No Canadá, Brasil e Nova Zelândia, dois países grandes e influentes, patrocinaram o veto a um acordo sobre rotulagem. Havia outros que também queriam vetar, mas pegaram carona na posição dos dois grandes e se calaram. Com isso, transferiram todo o ônus do bloqueio para Brasil e Nova Zelândia. Como os dois ficaram na berlinda, com alta visibilidade por causa da posição minoritária, viraram alvo de forte pressão local e internacional. Para se ter uma idéia, foi tal a pressão nos dias em que se realizou a MOP 3 sobre o governo neozelandês, especialmente depois que o Brasil anunciou a mudança de posição, que o ministro do Meio Ambiente, David Benson-Pope se viu forçado a explicar publicamente que seu país não manteria o veto e acompanharia a posição brasileira. Mas quando os dois mudaram de posição, apareceram os outros vetos, agora sob a liderança do México. Países menores, como o Paraguai, também saíram do armário, mas foram rapidamente neutralizados.

O México, contudo, assumiu o ônus do veto e impôs esse acordo bastante aguado. O Brasil já havia proposto um prazo de carência de quatro anos, para que a identificação precisa entrasse em vigor. A idéia, porém, é que a regra já ficasse firmada como uma determinação para que no transporte internacional de grãos os transgênicos fossem segregados e rotulados com a expressão “contém organismos vivos geneticamente modificados”. A ministra Marina Silva chegou a me dizer que “o pode conter está definitivamente superado”. Não estava. Para elidir o veto absoluto do México, os países tiveram que aceitar que se mantenha a expressão “pode conter”, os que quiserem podem adotar o novo e mais preciso “contém”, e daqui a seis anos se avaliará essa experiência, para definir se o “contém” passa mesmo a vigorar.

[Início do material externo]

(** C4. A reply that is a decimal integer (an optional sign and at least
    one digit) with any white space before and after it is stripped and
    read in base 10: with at most 4300 digits it is scored as that
    integer, and with more digits [int] raises [ValueError]. *)
Theorem decimal_reply_score_up_to_the_limit :
  forall (ws1 ws2 : pystr) (sg : Sign) (ds : list N),
    forallb isspace ws1 = true -> forallb isspace ws2 = true ->
    ds <> [] -> Forall (fun d => d < 10) ds ->
    strip (ws1 ++ decimal_text sg ds ++ ws2) = decimal_text sg ds /\
    parse_score (Some (ws1 ++ decimal_text sg ds ++ ws2)) =
    if N.of_nat (List.length ds) <=? int_max_str_digits
    then inr (sign_factor sg * decimal_value ds)%Z
    else inl ValueError_int.
Proof.
  intros ws1 ws2 sg ds H1 H2 Hne Hds.
  assert (Hstrip : strip (ws1 ++ decimal_text sg ds ++ ws2)
                   = decimal_text sg ds).
  { destruct (exists_last Hne) as (ds0 & dz & ->).
    assert (Hz : isspace (digit_char dz) = false).
    { apply digit_char_facts. rewrite Forall_forall in Hds. apply Hds.
      apply in_or_app. right. left. reflexivity. }
    unfold decimal_text. rewrite List.map_app. cbn [map].
    destruct sg; cbn [sign_text app].
    - destruct ds0 as [| d0 ds0]; cbn [map app].
      + unfold strip, lstrip, rstrip.
        rewrite dropwhile_all by exact H1. cbn [app dropwhile].
        rewrite Hz. cbn [rev app].
        rewrite dropwhile_all.
        2:{ apply forallb_forall. intros c Hc. apply in_rev in Hc.
            rewrite forallb_forall in H2. auto. }
        cbn [dropwhile]. rewrite Hz. reflexivity.
      + apply strip_between; try assumption.
        apply digit_char_facts. rewrite Forall_forall in Hds. apply Hds.
        left. reflexivity.
    - apply (strip_between ws1 ws2 (map digit_char ds0) 0x2b (digit_char dz));
        try assumption. reflexivity.
    - apply (strip_between ws1 ws2 (map digit_char ds0) 0x2d (digit_char dz));
        try assumption. reflexivity. }
  split; [exact Hstrip |].
  unfold parse_score. rewrite Hstrip.
  destruct ds as [| d ds]; [congruence |].
  rewrite int_digits by exact Hds.
  destruct (_ <=? _); reflexivity.
Qed.

Lemma decimal_reply_score_up_to_the_limit_witness :
  [] ++ decimal_text NoSign [3] ++ [nl] = str "3" ++ [nl] /\
  parse_score (Some (str "3" ++ [nl])) = inr 3%Z.
Proof.
  split; [reflexivity |].
  exact (proj2 (decimal_reply_score_up_to_the_limit [] [nl] NoSign [3]
                  eq_refl eq_refl ltac:(discriminate)
                  ltac:(repeat constructor))).
Defined.

(** A reply of 4301 nines and a line end is a decimal integer with white
    space after it, yet it is not scored as that integer: [int] raises
    [ValueError].  With one nine fewer it is. *)
Lemma long_decimal_reply_is_rejected :
  forallb isspace [] = true /\ forallb isspace [nl] = true /\
  nines 4301 <> [] /\
  Forall (fun d => d < 10) (nines 4301) /\
  parse_score (Some ([] ++ decimal_text NoSign (nines 4301) ++ [nl])) =
  inl ValueError_int /\
  parse_score (Some ([] ++ decimal_text NoSign (nines 4301) ++ [nl])) <>
  inr (sign_factor NoSign * decimal_value (nines 4301))%Z /\
  parse_score (Some ([] ++ decimal_text NoSign (nines 4300) ++ [nl])) =
  inr (sign_factor NoSign * decimal_value (nines 4300))%Z.
Proof.
  assert (Hraise :
            parse_score
              (Some ([] ++ decimal_text NoSign (nines 4301) ++ [nl])) =
            inl ValueError_int) by (vm_compute; reflexivity).
  split; [reflexivity |]. split; [reflexivity |].
  split; [discriminate |].
  split; [apply Forall_forall; intros d Hd; apply repeat_spec in Hd; lia |].
  split; [exact Hraise |].
  split; [rewrite Hraise; discriminate |].
  vm_compute. reflexivity.
Qed.

(** ** C5 *)

(** C5. Against a service whose replies depend on the request alone,
    running the report builder a second time on the same document and
    mapping, from the store and the service state that the first run
    left behind, gives the same outcome and the same exchanges as the
    first run, and the global names are still bound as the module bound
    them: what the first run wrote, the lists of its [data], the second
    run does not read. *)
Theorem build_report_repeatable :
  forall (S : Type) (svc : Service S) (source_text : pystr)
         (summaries : dict pystr) (st : Store) (s : S),
    deterministic svc ->
    module_globals st ->
    let first :=
      exec svc (Stateful.build_report source_text summaries) st s in
    let second :=
      exec svc (Stateful.build_report source_text summaries)
        (left_store first) (left_state first) in
    outcome (observed second) = outcome (observed first) /\
    exchanges (observed second) = exchanges (observed first) /\
    module_globals (left_store second).
Proof.
  intros S svc source_text summaries st s Hdet Hg first second.
  destruct (exec_build_report svc source_text summaries st s Hg)
    as [H1 Hg1].
  fold first in H1, Hg1.
  destruct (exec_build_report svc source_text summaries
              (left_store first) (left_state first) Hg1) as [H2 Hg2].
  fold second in H2, Hg2.
  rewrite H1, H2.
  destruct (run_deterministic svc (build_report source_text summaries) Hdet
              (left_state first) s) as [Hex Hout].
  split; [exact Hout |]. split; [exact Hex | exact Hg2].
Qed.

Lemma build_report_repeatable_witness :
  deterministic counting_4 /\
  module_globals module_store /\
  left_state
    (exec counting_4 (Stateful.build_report cat_document cat_summaries)
       module_store 0) = 8 /\
  outcome
    (observed
       (exec counting_4 (Stateful.build_report cat_document cat_summaries)
          (left_store
             (exec counting_4
                (Stateful.build_report cat_document cat_summaries)
                module_store 0)) 8)) =
  outcome
    (observed
       (exec counting_4 (Stateful.build_report cat_document cat_summaries)
          module_store 0)).
Proof.
  assert (Hdet : deterministic counting_4) by (intros s1 s2 req; reflexivity).
  assert (Hg : module_globals module_store) by (split; reflexivity).
  split; [exact Hdet |].
  split; [exact Hg |].
  split; [vm_compute; reflexivity |].
  exact (proj1 (build_report_repeatable N counting_4 cat_document
                  cat_summaries module_store 0 Hdet Hg)).
Defined.

(** Without that assumption the reports of two runs can differ. *)
Lemma stateful_service_runs_differ :
  left_state
    (exec numbering (Stateful.build_report cat_document cat_summaries)
       module_store 0) = 8 /\
  outcome
    (observed
       (exec numbering (Stateful.build_report cat_document cat_summaries)
          (left_store
             (exec numbering
                (Stateful.build_report cat_document cat_summaries)
                module_store 0)) 8)) <>
  outcome
    (observed
       (exec numbering (Stateful.build_report cat_document cat_summaries)
          module_store 0)).
Proof. split; [vm_compute; reflexivity | vm_compute; discriminate]. Qed.

(** Nor does every script repeat: a report builder that kept the lists
    of [data] between its calls would give a report the first time and
    fail in the pivot the second time, on the rows of the first. *)
Lemma kept_data_runs_differ :
  deterministic (always (str "5")) /\
  module_globals store_with_data /\
  exists report,
    outcome (observed
      (exec (always (str "5"))
         (build_report_keeping_data cat_document cat_summaries)
         store_with_data tt)) = inr report /\
    outcome (observed
      (exec (always (str "5"))
         (build_report_keeping_data cat_document cat_summaries)
         (left_store
            (exec (always (str "5"))
               (build_report_keeping_data cat_document cat_summaries)
               store_with_data tt)) tt)) = inl ValueError_pivot.
Proof.
  split; [intros s1 s2 req; reflexivity |].
  split; [split; reflexivity |].
  eexists. split; vm_compute; reflexivity.
Qed.

(** ** C6 *)

(** C6. The metrics are visited in the order Relevance, Coherence,
    Consistency, Fluency and, within a metric, the summaries in the
    order of the mapping.  In every run of [evaluate_summaries] the
    requests made are, in order, those of an initial segment of that
    job sequence; when the run succeeds they are those of the whole
    sequence, and the rows returned are the jobs' (metric, label) pairs
    in the same order, each with the score parsed from the reply to its
    own call. *)
Theorem evaluate_summaries_metric_major :
  forall (S : Type) (svc : Service S) (source_text : pystr)
         (summaries : dict pystr) (s : S),
    let order := list_prod (items METRICS) (items summaries) in
    let log := exchanges (run svc (evaluate_summaries source_text summaries) s)
    in
    keys METRICS =
      [str "Relevance"; str "Coherence"; str "Consistency"; str "Fluency"] /\
    (exists done rest,
        order = done ++ rest /\
        map fst log = map (job_request source_text) done) /\
    (forall rows,
        outcome (run svc (evaluate_summaries source_text summaries) s)
          = inr rows ->
        map fst log = map (job_request source_text) order /\
        map row_key rows = map job_key order /\
        map row_key rows = list_prod (keys METRICS) (keys summaries) /\
        Forall2 (fun ex row => scored ex (row_score row)) log rows).
Proof.
  intros S svc source_text summaries s order log.
  split; [reflexivity |].
  split.
  - subst log. rewrite evaluate_summaries_exchanges.
    apply run_score_all_prefix.
  - intros rows Hout. subst log.
    destruct (run svc (evaluate_summaries source_text summaries) s)
      as [[s' log] out] eqn:Hrun.
    unfold outcome, exchanges in *. simpl in *. subst out.
    apply evaluate_summaries_ok in Hrun.
    destruct Hrun as (Hreq & vs & Hsc & Hlen & ->).
    split; [exact Hreq |].
    split; [apply rows_of_keys, Hlen |].
    split; [rewrite rows_of_keys by exact Hlen; apply job_keys_prod |].
    apply Forall2_map_right. rewrite rows_of_scores by exact Hlen.
    exact Hsc.
Qed.

Lemma evaluate_summaries_metric_major_witness :
  map row_key
    (match outcome (run numbering
                      (evaluate_summaries cat_document cat_summaries) 0) with
     | inr rows => rows
     | inl _ => []
     end) =
  [ (str "Relevance", str "Summary 1"); (str "Relevance", str "Summary 2");
    (str "Coherence", str "Summary 1"); (str "Coherence", str "Summary 2");
    (str "Consistency", str "Summary 1"); (str "Consistency", str "Summary 2");
    (str "Fluency", str "Summary 1"); (str "Fluency", str "Summary 2") ].
Proof.
  pose proof (evaluate_summaries_metric_major N numbering cat_document
                cat_summaries 0) as H.
  cbv zeta in H. destruct H as (_ & _ & H).
  destruct (outcome (run numbering
                       (evaluate_summaries cat_document cat_summaries) 0))
    as [e | rows] eqn:Hout.
  - vm_compute in Hout. discriminate.
  - destruct (H rows eq_refl) as (_ & _ & Hkeys & _).
    rewrite Hkeys. reflexivity.
Defined.

(** ** C7 *)

(** C7. Whatever the criteria, steps, document, summary and metric name
    are, [get_geval_score] makes exactly one request, whose only message
    is from the user and reads, line by line: the task description, the
    heading and the criteria, a blank line, the heading and the steps, a
    blank line, [Example:], [Source Text:] and the document, [Summary:]
    and the summary, and last [Evaluation Form (scores ONLY):] with the
    metric name as its single entry.  The values are copied as they are,
    braces included. *)
Theorem get_geval_score_prompt :
  forall (S : Type) (svc : Service S) (s : S)
         (criteria steps document summary metric_name : pystr),
    let prompt :=
      join [nl]
        [ [];
          str "You will be given one summary written for an article. Your task is to rate the summary on one metric.";
          str "Please make sure you read and understand these instructions very carefully. ";
          str "Please keep this document open while reviewing, and refer to it as needed.";
          [];
          str "Evaluation Criteria:";
          [];
          criteria;
          [];
          str "Evaluation Steps:";
          [];
          steps;
          [];
          str "Example:";
          [];
          str "Source Text:";
          [];
          document;
          [];
          str "Summary:";
          [];
          summary;
          [];
          str "Evaluation Form (scores ONLY):";
          [];
          str "- " ++ metric_name;
          [] ] in
    map fst
      (exchanges
         (run svc
            (get_geval_score criteria steps document summary metric_name) s))
    = [ {| model := str "gpt-4o-mini";
           messages := [ {| role := str "user"; content := prompt |} ];
           temperature := 0;
           max_tokens := 5;
           top_p := 1;
           frequency_penalty := 0;
           presence_penalty := 0 |} ].
Proof.
  intros S svc s criteria steps document summary metric_name prompt.
  unfold get_geval_score. rewrite make_prompt_text. cbn [lift bind run].
  fold (prompt_text criteria steps document summary metric_name) in prompt.
  fold (make_request prompt).
  unfold make_request, prompt.
  destruct (svc s _) as [s' [e | c]]; reflexivity.
Qed.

Portanto, a única esperança agora é a aceleração da adoção da segregação e identificação pelos países, individualmente, sem o incentivo e a limitação de uma regra de governança ecológica global. No Brasil, por exemplo, a lei já manda fazer assim: segregar e rotular com identificação precisa os transgênicos. O que precisamos é pressão local, para que seja obedecida e aplicada domesticamente e, também, nas cargas para fora de nossas fronteiras. É o mesmo processo que está elidindo, no EUA, a resistência do governo Bush em adotar legislação restritiva da emissão dos gases estufa. Cidades e estados a estão adotando por iniciativa própria e, muito provavelmente, tão logo o país se livre de Bush filho, legislação nesse sentido deve ser aprovada no plano federal.

Iniciativas locais podem acelerar a identificação e rotulagem dos grãos transgênicos, superando essa decisão frouxa da MOP 3 e impor, daqui a dois ou a quatro anos, um fato consumado em busca de uma regra formal de governança global que o ratifique.